Bij de waargenomen aanvallen werden namelijk verschillende SonicWall-firewalls gecompromitteerd die op dat moment volledig up-to-date waren en voor accounts van multifactorauthenticatie (MFA) gebruikmaakten. "Gegeven de grote kans van een zerodaylek, moeten organisaties overwegen de SonicWall SSL VPN-server uit te schakelen totdat een patch beschikbaar is en uitgerold", aldus het advies van Arctic Wolf.

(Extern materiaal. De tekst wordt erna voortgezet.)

Lemma exec_stack_ok d sz argv s s0 :
  let sz' := PGROUNDUP sz + 2 * PGSIZE in
  0 <= PGROUNDUP sz -> PGROUNDUP sz mod PGSIZE = 0 -> sz' < 4294967296 ->
  allocuvm d (PGROUNDUP sz) sz' s = Ok sz' s0 -> (length argv <= MAXARG)%nat -> stack_size argv <= PGSIZE ->
  exists s', exec_stack d sz argv s = Ok (Some (sz', sz' - stack_size argv)) s' /\ k_procs s' = k_procs s /\
    (sz' - stack_size argv) mod 4 = 0 /\ main_stack (umem s' d) (sz' - stack_size argv) sz' argv /\
    (forall a, sz' - PGSIZE <= a < sz' -> is_Some (umem s' d a)) /\
    (forall a, PGROUNDUP sz <= a < PGROUNDUP sz + PGSIZE -> umem s' d a = None) /\
    (forall a, a < PGROUNDUP sz -> umem s' d a = umem s d a).
Proof.
  intros sz' Hnn Hal Hmax Hall Hn Hfit. unfold exec_stack. set (lo := PGROUNDUP sz) in *. cbv zeta.
  change PGSIZE with 4096 in *. unfold stack_size in *. pose proof (args_size_nonneg argv).
  rewrite (u32_id (lo + 2 * 4096)) by (unfold sz' in *; lia). change (lo + 2 * 4096) with sz'. rewrite (bind_ok _ _ _ _ _ Hall).
  rewrite (proj2 (Z.eqb_neq _ _)) by (unfold sz'; lia). destruct (um_alloc umem um _ _ _ _ _ Hall Hal) as (Hp0 & Hac0 & Hlow0).
  rewrite u32_id by (unfold sz' in *; lia). replace (sz' - 2 * 4096) with lo by (unfold sz'; lia).
  destruct (um_clear umem um d lo s0) as (s1 & H1 & Hp1 & Hm1). rewrite (bind_ok _ _ _ _ _ H1). change PGSIZE with 4096 in Hm1.
  assert (Hac1 : accessible s1 d (sz' - 4096) sz').
  { intros a Ha. rewrite Hm1, (proj2 (Z.ltb_ge _ _)), andb_false_r by (unfold sz' in Ha; lia). apply Hac0. unfold sz' in *; lia. }
  assert (Hsz4 : sz' mod 4 = 0) by (unfold sz'; clear - Hal; Z.div_mod_to_equations; lia).
  destruct (exec_args_ok d argv 0 sz' [] (sz' - 4096) s1) as (ptrs & s2 & H2 & Hp2 & Hal2 & Hac2 & Hst2 & Hm2); try (done || unfold sz' in *; lia).
  rewrite (bind_ok _ _ _ _ _ H2). cbn [app]. set (top := sz' - args_size argv) in *. set (n := Z.of_nat (length argv)) in *.
  rewrite !(u32_id (top - _)) by (unfold top, n, sz' in *; lia).
  set (sp := top - (3 + n + 1) * 4). replace (top - (n + 1) * 4) with (sp + 12) by (unfold sp; lia).
  set (ws := 4294967295 :: _). pose proof (Forall2_length _ _ _ Hst2) as Hlen.
  assert (Hwl : Z.of_nat (length (concat (map word ws))) = (4 + n) * 4) by (rewrite words_length; unfold ws, n; simpl; rewrite length_app; simpl; lia).
  destruct (copyout_ok d sp (concat (map word ws)) s2 (sz' - 4096) sz' Hac2) as (s3 & H3 & Hp3 & Hac3 & Hb3 & Hm3); [unfold sp, top, n in *; lia..|].
  rewrite (bind_ok _ _ _ _ _ H3). change (0 <? 0) with false. cbn iota.
  assert (Hout : forall a, a < sz' - 4096 -> umem s3 d a = umem s1 d a) by (intros a Ha; rewrite Hm3, Hm2 by (unfold sp, top in *; lia); done).
  exists s3. replace (sz' - (args_size argv + (4 + n) * 4)) with sp by (unfold sp, top; lia). split_and!; try done.
  - congruence.
  - unfold sp. clear - Hal2. Z.div_mod_to_equations; lia.
  - apply (main_stack_words _ _ _ _ ptrs); [exact Hb3|]. fold n. replace (sp + 16 + 4 * n) with top by (unfold sp; lia).
    eapply strings_at_same; [|exact Hst2]. intros a Ha. apply Hm3. unfold sp in *. lia.
  - intros a Ha. rewrite Hout, Hm1, (proj2 (Z.leb_le _ _)), (proj2 (Z.ltb_lt _ _)) by (unfold sz'; lia). done.
  - intros a Ha. rewrite Hout, Hm1, (proj2 (Z.leb_gt _ _)) by (unfold sz'; lia). simpl. by apply Hlow0.
Qed.
End Stack.

Section Commit.
Context {vm : VM} {xv : ExecVM} {st : Startup} {fl : Fuel} {dsk : Disk} {dsw : Devsw}.
Context {umem : kstate -> Z -> Z -> option Z}.

End Commit.

(** ** A program of one segment *)

(** An address space in [k_mem]: an odd number is a byte without access, an even one twice
    the byte. *)
Definition exec_vm : VM := {|
  allocuvm := fun _ old new => modify (fun s => s <| k_mem ::= fun m a => if (old <=? a) && (a <? new) then 0 else m a |>);; ret new;
  deallocuvm := fun _ _ new => ret new; copyuvm := fun pgdir _ => ret pgdir; freevm := fun _ => ret tt;
  switchuvm := fun _ => ret tt; switchkvm := ret tt |}.
Definition exec_xv : ExecVM := {|
  loaduvm := fun _ _ _ _ _ => ret 0;
  clearpteu := fun _ va => modify (fun s => s <| k_mem ::= fun m a => if (va <=? a) && (a <? va + PGSIZE) then 1 else m a |>);
  copyout := fun _ va bs => modify (fun s => s <| k_mem ::= fun m a => if (va <=? a) && (a <? va + Z.of_nat (length bs)) then 2 * nth (Z.to_nat (a - va)) bs 0 else m a |>);; ret 0 |}.
Definition exec_umem (s : kstate) (d a : Z) : option Z := if Z.odd (k_mem s a) then None else Some (k_mem s a / 2).

(** The file [/] of the disk holds an ELF header and one program header. *)
Definition demo_elf : list Z :=
  [127; 69; 76; 70] ++ replicate 20 0 ++ word 0 ++ word 52 ++ replicate 12 0 ++ [1; 0] ++ replicate 6 0 ++
  word 1 ++ word 84 ++ word 0 ++ word 0 ++ word 16 ++ word 32 ++ replicate 8 0.
Definition elf_disk : disk :=
  mkDisk 100 (fun b => if b =? 32 then put_dinode 64 (mkInode 1 1 1 1 T_FILE 0 0 1 100 (60 :: replicate 12 0)) (replicate 512 0)
                       else if b =? 60 then demo_elf ++ replicate 428 0 else replicate 512 0) [].
Definition exec_demo : kstate :=
  let s0 := fs_demo <| k_disk := elf_disk |> <| k_log := log_demo |> <| k_sb := demo_sb |> in
  match binit s0 with Ok _ s => s0 <| k_bufs := k_bufs s |> <| k_slocks := k_slocks s |> | _ => s0 end.
Definition no_devices : Devsw := {| dev_read := fun _ => None; dev_write := fun _ => None |}.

Eerder dit jaar waarschuwde SonicWall nog voor actief misbruik van een bekende kwetsbaarheid in de firewalls die het biedt. Een aantal jaren geleden werd een zerodaylek in de SonicWall SMA 100 nog gebruikt voor de verspreiding van ransomware. Volgens het Cybersecurity and Infrastructure Security Agency (CISA) van het Amerikaanse ministerie van Homeland Security zijn in het verleden zeker negen SonicWall-kwetsbaarheden ingezet bij ransomware-aanvallen.